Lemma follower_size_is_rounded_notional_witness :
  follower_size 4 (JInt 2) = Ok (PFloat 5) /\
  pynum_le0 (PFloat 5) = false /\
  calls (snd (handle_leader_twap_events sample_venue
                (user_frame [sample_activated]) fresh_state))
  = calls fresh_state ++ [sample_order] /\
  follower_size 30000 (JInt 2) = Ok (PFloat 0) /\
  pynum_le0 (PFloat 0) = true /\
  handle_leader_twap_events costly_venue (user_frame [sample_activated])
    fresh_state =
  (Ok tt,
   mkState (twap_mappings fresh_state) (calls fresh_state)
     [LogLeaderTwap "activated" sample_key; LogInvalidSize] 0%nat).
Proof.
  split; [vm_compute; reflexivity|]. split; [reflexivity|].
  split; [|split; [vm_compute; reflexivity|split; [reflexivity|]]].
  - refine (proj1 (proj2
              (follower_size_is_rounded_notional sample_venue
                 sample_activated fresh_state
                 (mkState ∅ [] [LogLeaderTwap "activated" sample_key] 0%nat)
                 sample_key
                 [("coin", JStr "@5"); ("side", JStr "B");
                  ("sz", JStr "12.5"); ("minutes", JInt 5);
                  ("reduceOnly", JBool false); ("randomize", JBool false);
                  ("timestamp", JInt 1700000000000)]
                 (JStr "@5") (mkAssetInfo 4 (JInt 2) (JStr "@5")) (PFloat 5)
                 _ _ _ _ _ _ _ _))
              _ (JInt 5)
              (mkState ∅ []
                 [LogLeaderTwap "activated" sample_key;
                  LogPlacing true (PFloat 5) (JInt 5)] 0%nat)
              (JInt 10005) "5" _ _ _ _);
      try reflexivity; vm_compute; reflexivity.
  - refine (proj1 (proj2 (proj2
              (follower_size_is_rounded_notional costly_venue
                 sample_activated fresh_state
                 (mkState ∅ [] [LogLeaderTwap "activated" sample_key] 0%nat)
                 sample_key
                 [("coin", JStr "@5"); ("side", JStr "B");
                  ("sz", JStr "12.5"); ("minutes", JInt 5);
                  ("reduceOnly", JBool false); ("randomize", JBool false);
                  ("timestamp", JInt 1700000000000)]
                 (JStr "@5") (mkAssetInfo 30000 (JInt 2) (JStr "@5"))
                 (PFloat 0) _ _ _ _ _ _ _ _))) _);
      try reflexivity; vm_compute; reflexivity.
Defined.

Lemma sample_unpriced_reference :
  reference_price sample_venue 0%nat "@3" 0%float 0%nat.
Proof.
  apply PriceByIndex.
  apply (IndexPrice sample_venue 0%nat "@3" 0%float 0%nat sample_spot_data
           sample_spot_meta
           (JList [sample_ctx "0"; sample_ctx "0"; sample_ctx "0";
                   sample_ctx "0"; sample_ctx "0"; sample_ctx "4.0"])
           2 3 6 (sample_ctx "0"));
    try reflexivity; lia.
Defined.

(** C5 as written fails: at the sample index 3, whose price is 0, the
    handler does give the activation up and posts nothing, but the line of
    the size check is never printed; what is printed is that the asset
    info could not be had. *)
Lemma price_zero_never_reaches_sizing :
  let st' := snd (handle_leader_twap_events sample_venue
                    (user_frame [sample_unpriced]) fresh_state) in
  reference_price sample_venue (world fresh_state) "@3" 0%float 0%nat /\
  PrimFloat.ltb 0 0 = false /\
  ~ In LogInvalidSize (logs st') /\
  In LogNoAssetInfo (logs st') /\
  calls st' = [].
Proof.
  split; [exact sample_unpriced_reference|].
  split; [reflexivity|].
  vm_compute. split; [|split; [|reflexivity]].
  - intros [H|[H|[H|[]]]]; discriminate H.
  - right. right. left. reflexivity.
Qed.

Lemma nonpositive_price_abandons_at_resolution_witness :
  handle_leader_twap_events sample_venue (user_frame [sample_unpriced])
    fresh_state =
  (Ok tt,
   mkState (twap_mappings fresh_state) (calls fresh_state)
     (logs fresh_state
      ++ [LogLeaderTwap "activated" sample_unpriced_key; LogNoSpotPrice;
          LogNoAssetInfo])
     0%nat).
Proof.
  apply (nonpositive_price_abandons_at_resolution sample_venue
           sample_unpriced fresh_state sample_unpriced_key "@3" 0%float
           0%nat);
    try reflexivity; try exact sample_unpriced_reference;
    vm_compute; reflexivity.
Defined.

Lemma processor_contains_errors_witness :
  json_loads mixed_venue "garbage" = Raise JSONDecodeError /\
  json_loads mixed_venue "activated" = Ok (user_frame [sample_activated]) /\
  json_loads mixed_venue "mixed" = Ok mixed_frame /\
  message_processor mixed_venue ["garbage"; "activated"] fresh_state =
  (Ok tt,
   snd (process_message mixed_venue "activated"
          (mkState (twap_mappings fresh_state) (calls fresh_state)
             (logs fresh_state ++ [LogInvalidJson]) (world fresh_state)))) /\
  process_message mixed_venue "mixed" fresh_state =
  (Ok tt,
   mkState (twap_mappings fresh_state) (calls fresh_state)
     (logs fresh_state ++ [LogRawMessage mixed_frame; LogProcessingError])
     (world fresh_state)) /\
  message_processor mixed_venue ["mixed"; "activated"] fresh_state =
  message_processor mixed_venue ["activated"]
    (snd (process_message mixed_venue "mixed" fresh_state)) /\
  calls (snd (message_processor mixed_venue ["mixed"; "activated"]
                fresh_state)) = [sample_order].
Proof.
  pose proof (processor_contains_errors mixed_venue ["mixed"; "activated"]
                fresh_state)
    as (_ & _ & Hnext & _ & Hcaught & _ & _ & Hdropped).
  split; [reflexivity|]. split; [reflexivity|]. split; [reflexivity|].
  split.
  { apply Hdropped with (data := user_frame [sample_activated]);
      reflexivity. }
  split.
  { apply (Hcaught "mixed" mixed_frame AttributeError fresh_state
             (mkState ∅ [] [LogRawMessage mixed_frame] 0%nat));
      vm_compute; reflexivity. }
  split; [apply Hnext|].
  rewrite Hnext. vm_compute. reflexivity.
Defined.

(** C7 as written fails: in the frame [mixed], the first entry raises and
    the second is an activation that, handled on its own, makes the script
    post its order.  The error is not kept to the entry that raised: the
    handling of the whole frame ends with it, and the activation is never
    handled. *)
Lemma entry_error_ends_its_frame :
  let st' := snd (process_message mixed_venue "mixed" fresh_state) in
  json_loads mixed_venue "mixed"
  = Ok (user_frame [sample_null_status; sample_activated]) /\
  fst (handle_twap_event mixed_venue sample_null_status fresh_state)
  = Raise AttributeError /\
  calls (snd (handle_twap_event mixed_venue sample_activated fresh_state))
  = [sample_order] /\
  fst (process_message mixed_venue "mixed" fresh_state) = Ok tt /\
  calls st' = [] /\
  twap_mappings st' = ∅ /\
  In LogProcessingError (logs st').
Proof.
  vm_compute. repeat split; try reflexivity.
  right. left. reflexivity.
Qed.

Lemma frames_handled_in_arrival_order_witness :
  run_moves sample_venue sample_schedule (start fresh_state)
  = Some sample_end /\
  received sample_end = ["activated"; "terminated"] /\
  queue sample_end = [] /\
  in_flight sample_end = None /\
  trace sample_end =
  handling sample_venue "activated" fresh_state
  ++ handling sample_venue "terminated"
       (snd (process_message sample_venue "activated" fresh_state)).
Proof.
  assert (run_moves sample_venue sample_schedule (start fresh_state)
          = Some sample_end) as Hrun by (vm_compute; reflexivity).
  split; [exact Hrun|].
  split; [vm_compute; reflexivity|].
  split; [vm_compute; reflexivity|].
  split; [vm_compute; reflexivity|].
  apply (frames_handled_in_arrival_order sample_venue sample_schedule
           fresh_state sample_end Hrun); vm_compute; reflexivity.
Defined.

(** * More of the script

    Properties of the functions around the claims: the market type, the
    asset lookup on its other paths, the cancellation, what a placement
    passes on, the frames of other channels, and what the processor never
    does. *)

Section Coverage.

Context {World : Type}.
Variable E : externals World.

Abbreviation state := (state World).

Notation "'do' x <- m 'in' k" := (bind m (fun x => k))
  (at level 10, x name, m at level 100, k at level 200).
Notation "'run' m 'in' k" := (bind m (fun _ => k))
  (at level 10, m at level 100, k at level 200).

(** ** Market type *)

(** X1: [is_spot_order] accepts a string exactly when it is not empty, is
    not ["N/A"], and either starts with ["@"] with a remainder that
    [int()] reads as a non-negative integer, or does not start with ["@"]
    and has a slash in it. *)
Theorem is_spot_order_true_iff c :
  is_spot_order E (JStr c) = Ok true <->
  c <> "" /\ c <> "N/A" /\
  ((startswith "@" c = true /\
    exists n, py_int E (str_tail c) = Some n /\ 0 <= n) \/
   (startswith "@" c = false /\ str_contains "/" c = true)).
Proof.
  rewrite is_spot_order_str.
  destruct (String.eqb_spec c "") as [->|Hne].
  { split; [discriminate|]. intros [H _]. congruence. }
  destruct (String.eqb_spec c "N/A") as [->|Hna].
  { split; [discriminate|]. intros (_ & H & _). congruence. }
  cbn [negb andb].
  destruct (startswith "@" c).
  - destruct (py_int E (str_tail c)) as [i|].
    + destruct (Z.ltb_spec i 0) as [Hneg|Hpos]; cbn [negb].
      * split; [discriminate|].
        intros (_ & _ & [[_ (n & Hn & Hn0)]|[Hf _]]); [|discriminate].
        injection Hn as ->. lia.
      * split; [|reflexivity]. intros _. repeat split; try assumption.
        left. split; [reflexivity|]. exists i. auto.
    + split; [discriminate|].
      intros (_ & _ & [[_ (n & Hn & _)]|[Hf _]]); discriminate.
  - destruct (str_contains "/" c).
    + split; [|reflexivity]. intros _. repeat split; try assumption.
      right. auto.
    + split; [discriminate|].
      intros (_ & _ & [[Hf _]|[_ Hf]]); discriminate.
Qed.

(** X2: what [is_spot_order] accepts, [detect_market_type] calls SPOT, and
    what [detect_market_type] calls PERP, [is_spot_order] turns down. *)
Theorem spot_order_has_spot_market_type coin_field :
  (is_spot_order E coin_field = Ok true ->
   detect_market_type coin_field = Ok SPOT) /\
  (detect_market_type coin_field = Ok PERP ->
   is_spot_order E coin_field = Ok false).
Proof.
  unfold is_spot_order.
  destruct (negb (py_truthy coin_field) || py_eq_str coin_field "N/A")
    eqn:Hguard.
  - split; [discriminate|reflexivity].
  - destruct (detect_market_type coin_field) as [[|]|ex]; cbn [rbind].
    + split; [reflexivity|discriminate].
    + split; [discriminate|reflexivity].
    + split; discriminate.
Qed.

☆ ☆ ☆ ☆ ☆ ☆ ☆

Your output must be one number: how many lines of the listing include "intros".

8